[Records for the task]

Lemma greedy_statistics_add_up_witness :
  calendar_only (time_slots roster_clash)
  ∧ (assigned_teams
       (get_schedule_statistics
          (schedule_interviews_continuous first_seen_order roster_clash))
     + unassigned_teams
         (get_schedule_statistics
            (schedule_interviews_continuous first_seen_order roster_clash))
     = total_teams
         (get_schedule_statistics
            (schedule_interviews_continuous first_seen_order roster_clash)))%nat.
Proof.
  split; [exact init_calendar_only|].
  exact (proj1 (proj2 (greedy_statistics_add_up first_seen_order roster_clash
                         init_calendar_only))).
Defined.


(** ** Saving and restoring the calendar *)

(** The dictionary [_get_schedule_by_group] builds holds all there is to
    know about the occupants: writing it back, the way [optimize_schedule]
    restores its best state, onto any calendar with the same slots gives
    the calendar it was read from, provided no occupant is the empty
    name. *)
Theorem schedule_by_group_round_trip (st : Scheduler)
    (later : gmap string TimeSlot) :
  named_occupants (time_slots st) →
  clear_slot <$> later = clear_slot <$> time_slots st →
  restore_slots (_get_schedule_by_group st) later = time_slots st.
Proof. apply restore_slots_best. Qed.

Lemma schedule_by_group_round_trip_witness :
  named_occupants
    (time_slots (schedule_interviews_continuous first_seen_order roster3))
  ∧ restore_slots
      (_get_schedule_by_group
         (schedule_interviews_continuous first_seen_order roster3))
      (time_slots init)
    = time_slots (schedule_interviews_continuous first_seen_order roster3).
Proof.
  assert (named_occupants
            (time_slots (schedule_interviews_continuous first_seen_order
                           roster3))) as Hnamed.
  { apply schedule_named. apply (bool_decide_unpack _). vm_compute. exact I. }
  split; [exact Hnamed|].
  apply (schedule_by_group_round_trip _ _ Hnamed).
  symmetry. apply (schedule_frame first_seen_order roster3).
Defined.


(** ** The slots of the calendar under the optimizer *)

Lemma restore_slots_frame schedule (slots : gmap string TimeSlot) :
  clear_slot <$> restore_slots schedule slots = clear_slot <$> slots.
Proof.
  apply map_eq. intros s. unfold restore_slots.
  rewrite !lookup_fmap, !map_fold_alter_lookup, lookup_fmap.
  destruct (sched_B schedule !! s), (sched_A schedule !! s),
    (slots !! s) as [ts|]; cbn; try done.
Qed.

Lemma restore_frame st b :
  clear_slot <$> time_slots (restore st b) = clear_slot <$> time_slots st.
Proof.
  unfold restore. destruct (best_team_assignments b); [done|].
  destruct (best_schedule b); [|done]. cbn [time_slots].
  apply restore_slots_frame.
Qed.

Lemma optimize_loop_frame set_order shuffle n i st b :
  clear_slot <$> time_slots (optimize_loop set_order shuffle n i st b).1
  = clear_slot <$> time_slots st.
Proof.
  revert i st b. induction n as [|n IH]; intros i st b; [done|].
  cbn [optimize_loop]. cbv zeta.
  assert (clear_slot <$> time_slots (run_iteration set_order shuffle i st)
          = clear_slot <$> time_slots st) as Hrun.
  { unfold run_iteration. by rewrite schedule_frame. }
  destruct (improves _ _ b).
  - destruct (_ && _); cbn [fst]; [done|]. by rewrite IH.
  - by rewrite IH.
Qed.

(** C4, as the code has it.  The engines write their result into the team
    records and the optimizer reorders the list, but that is all they do to
    the caller's data: after a greedy run the list holds the same teams in
    the same order, each with its name, availability list, e-mail address
    and phone number unchanged, and every slot keeps its date, time and
    identifier; after an optimizer run the list holds the same teams, in the
    order of the last shuffle, and every slot keeps its date, time and
    identifier as well.  Only the fields [assigned_slot],
    [assigned_group] and [conflict_reason] of a team and the two occupants of
    a slot are overwritten. *)
Theorem engines_keep_roster (set_order : list Label → list Label)
    (shuffle : nat → list Team → list Team) (max_iterations : nat)
    (st : Scheduler) :
  (∀ i l, shuffle i l ≡ₚ l) →
  reset_team <$> teams (schedule_interviews_continuous set_order st)
  = reset_team <$> teams st
  ∧ clear_slot <$> time_slots (schedule_interviews_continuous set_order st)
    = clear_slot <$> time_slots st
  ∧ reset_team
      <$> teams (optimize_schedule set_order shuffle max_iterations st).1
    ≡ₚ reset_team <$> teams st
  ∧ clear_slot
      <$> time_slots (optimize_schedule set_order shuffle max_iterations st).1
    = clear_slot <$> time_slots st.
Proof.
  intros Hperm. split_and!.
  - apply schedule_roster.
  - apply schedule_frame.
  - unfold optimize_schedule.
    pose proof (optimize_loop_roster set_order shuffle Hperm
                  max_iterations 0 st best0) as Hloop.
    destruct (optimize_loop _ _ _ _ _ _) as [st' b]. cbn [fst] in *.
    by rewrite restore_roster.
  - unfold optimize_schedule.
    pose proof (optimize_loop_frame set_order shuffle max_iterations 0 st
                  best0) as Hloop.
    destruct (optimize_loop _ _ _ _ _ _) as [st' b]. cbn [fst] in *.
    by rewrite restore_frame.
Qed.

Lemma engines_keep_roster_witness :
  (∀ (i : nat) (l : list Team), reverse l ≡ₚ l)
  ∧ reset_team
      <$> teams (schedule_interviews_continuous first_seen_order roster3)
    = reset_team <$> teams roster3.
Proof.
  split; [intros _ l; apply reverse_Permutation|].
  exact (proj1 (engines_keep_roster first_seen_order (λ _, reverse) 1 roster3
                  (λ _ l, reverse_Permutation l))).
Defined.

(** C4, the input on which the claim fails: the greedy run writes the slot
    into the record of team P, and one optimizer pass whose shuffle reverses
    the list leaves the caller's list reversed. *)
Lemma engines_overwrite_team_records :
  assigned_slot <$> teams roster1 = [None]
  ∧ assigned_slot
      <$> teams (schedule_interviews_continuous first_seen_order roster1)
    = [Some "9/12 19:00-19:45"]
  ∧ name <$> teams roster3 = ["P"; "Q"; "R"]
  ∧ name <$> teams (optimize_schedule first_seen_order (λ _, reverse) 1
                      roster3).1
    = ["R"; "Q"; "P"].
Proof. split_and!; vm_compute; reflexivity. Qed.


(** ** Teams that share a name *)

(** Two teams with the same name, each with a slot of its own. *)
Definition roster_same_name : Scheduler :=
  add_team "X" ["9/12 19:45-20:30"] "x2@snaac" "010-2"
    (add_team "X" ["9/12 19:00-19:45"] "x1@snaac" "010-1" init).

(** C10, the input on which the claim fails: a positive cap, a list that is
    not empty, and a single pass, which is the retained one.  The pass
    places the first team at 19:00 and the second at 19:45.  The
    restoration looks every team up by name and takes the first saved
    record of that name, so the second team ends with the slot of the
    first: the team records after the call are not those of the retained
    pass. *)
Lemma optimizer_restores_by_name :
  assigned_slot
    <$> teams (iter_state first_seen_order (λ _ l, l) 1 roster_same_name)
  = [Some "9/12 19:00-19:45"; Some "9/12 19:45-20:30"]
  ∧ assigned_slot
      <$> teams (optimize_schedule first_seen_order (λ _ l, l) 1
                   roster_same_name).1
    = [Some "9/12 19:00-19:45"; Some "9/12 19:00-19:45"]
  ∧ available_slots
      <$> teams (optimize_schedule first_seen_order (λ _ l, l) 1
                   roster_same_name).1
    = [["9/12 19:00-19:45"]; ["9/12 19:45-20:30"]].
Proof. split_and!; vm_compute; reflexivity. Qed.

(** ** The schedule the optimizer returns *)

Lemma reset_team_eq (t1 t2 : Team) :
  reset_team t1 = reset_team t2 →
  name t1 = name t2 ∧ available_slots t1 = available_slots t2.
Proof. destruct t1, t2. cbn. intros Heq. by inversion Heq. Qed.

Lemma greedy_calendar_within set_order st s ts g n :
  time_slots (schedule_interviews_continuous set_order st) !! s = Some ts →
  occupant g ts = Some n →
  ∃ t, t ∈ teams st ∧ name t = n ∧ s ∈ available_slots t.
Proof.
  intros Hs Hocc.
  assert (consistent (schedule_interviews_continuous set_order st))
    as [Hcal _].
  { rewrite greedy_state_final. by apply greedy_state_consistent. }
  destruct (Hcal s ts g n Hs Hocc) as (i & t' & Hi & Hname & Hslot & _).
  assert (s ∈ available_slots t') as Hav.
  { eapply greedy_containment; [|done]. by eapply list_elem_of_lookup_2. }
  assert (reset_team <$> teams st !! i = Some (reset_team t')) as Hroster.
  { by rewrite <-list_lookup_fmap, <-(schedule_roster set_order st),
      list_lookup_fmap, Hi. }
  destruct (teams st !! i) as [t0|] eqn:H0; [|done].
  exists t0. cbn in Hroster. apply (inj Some) in Hroster.
  apply reset_team_eq in Hroster as [Hn Ha].
  split_and!; [by eapply list_elem_of_lookup_2| |]; congruence.
Qed.

Lemma optimizer_returned_within set_order shuffle max_iterations st
    schedule slot n :
  (∀ i l, shuffle i l ≡ₚ l) →
  (optimize_schedule set_order shuffle max_iterations st).2 = Some schedule →
  sched_A schedule !! slot = Some n ∨ sched_B schedule !! slot = Some n →
  ∃ t, t ∈ teams st ∧ name t = n ∧ slot ∈ available_slots t.
Proof.
  intros Hperm Hret Hentry. unfold optimize_schedule in Hret.
  destruct (optimize_loop_retained set_order shuffle st max_iterations 0 best0
              (or_introl (conj eq_refl eq_refl)))
    as (m & b' & Heq & _ & _ & Hkept).
  cbn [iter_state] in Heq. rewrite Heq in Hret. cbn [snd] in Hret.
  destruct Hkept as [[_ ->]|(j & _ & -> & _)]; [done|].
  remember (iter_state set_order shuffle (S j) st) as best eqn:Hbest.
  cbn [best_schedule snapshot] in Hret. apply (inj Some) in Hret.
  subst schedule. clear Heq.
  assert (∃ ts g, time_slots best !! slot = Some ts ∧ occupant g ts = Some n)
    as (ts & g & Hts & Hocc).
  { unfold _get_schedule_by_group in Hentry. cbn [sched_A sched_B] in Hentry.
    rewrite !lookup_omap in Hentry.
    destruct (time_slots best !! slot) as [ts|];
      [|cbn in Hentry; by destruct Hentry].
    cbn in Hentry. destruct Hentry as [Ha|Hb].
    - exists ts, GroupA. split; [done|].
      by destruct (truthy (group_a_team ts)).
    - exists ts, GroupB. split; [done|].
      by destruct (truthy (group_b_team ts)). }
  subst best. cbn [iter_state] in Hts. unfold run_iteration in Hts.
  destruct (greedy_calendar_within _ _ _ _ _ _ Hts Hocc)
    as (t & Hin & Hname & Hav).
  cbn [teams] in Hin. rewrite Hperm in Hin.
  assert (reset_team t ∈ reset_team <$> teams st) as Hreset.
  { rewrite <-(iter_state_roster set_order shuffle Hperm j st).
    apply list_elem_of_fmap. by exists t. }
  apply list_elem_of_fmap in Hreset as (t0 & Heq & Hin0).
  exists t0. apply reset_team_eq in Heq as [Hn Ha].
  split_and!; [done| |]; congruence.
Qed.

[Your goal] The line above containing "destruct (optimize_loop_retained set_order", the line containing "cbn in Hentry.", and every line between them are to be transcribed exactly; no other line is wanted.

[Exercise answer]
  destruct (optimize_loop_retained set_order shuffle st max_iterations 0 best0
              (or_introl (conj eq_refl eq_refl)))
    as (m & b' & Heq & _ & _ & Hkept).
  cbn [iter_state] in Heq. rewrite Heq in Hret. cbn [snd] in Hret.
  destruct Hkept as [[_ ->]|(j & _ & -> & _)]; [done|].
  remember (iter_state set_order shuffle (S j) st) as best eqn:Hbest.
  cbn [best_schedule snapshot] in Hret. apply (inj Some) in Hret.
  subst schedule. clear Heq.
  assert (∃ ts g, time_slots best !! slot = Some ts ∧ occupant g ts = Some n)
    as (ts & g & Hts & Hocc).
  { unfold _get_schedule_by_group in Hentry. cbn [sched_A sched_B] in Hentry.
    rewrite !lookup_omap in Hentry.
    destruct (time_slots best !! slot) as [ts|];
      [|cbn in Hentry; by destruct Hentry].
    cbn in Hentry. destruct Hentry as [Ha|Hb].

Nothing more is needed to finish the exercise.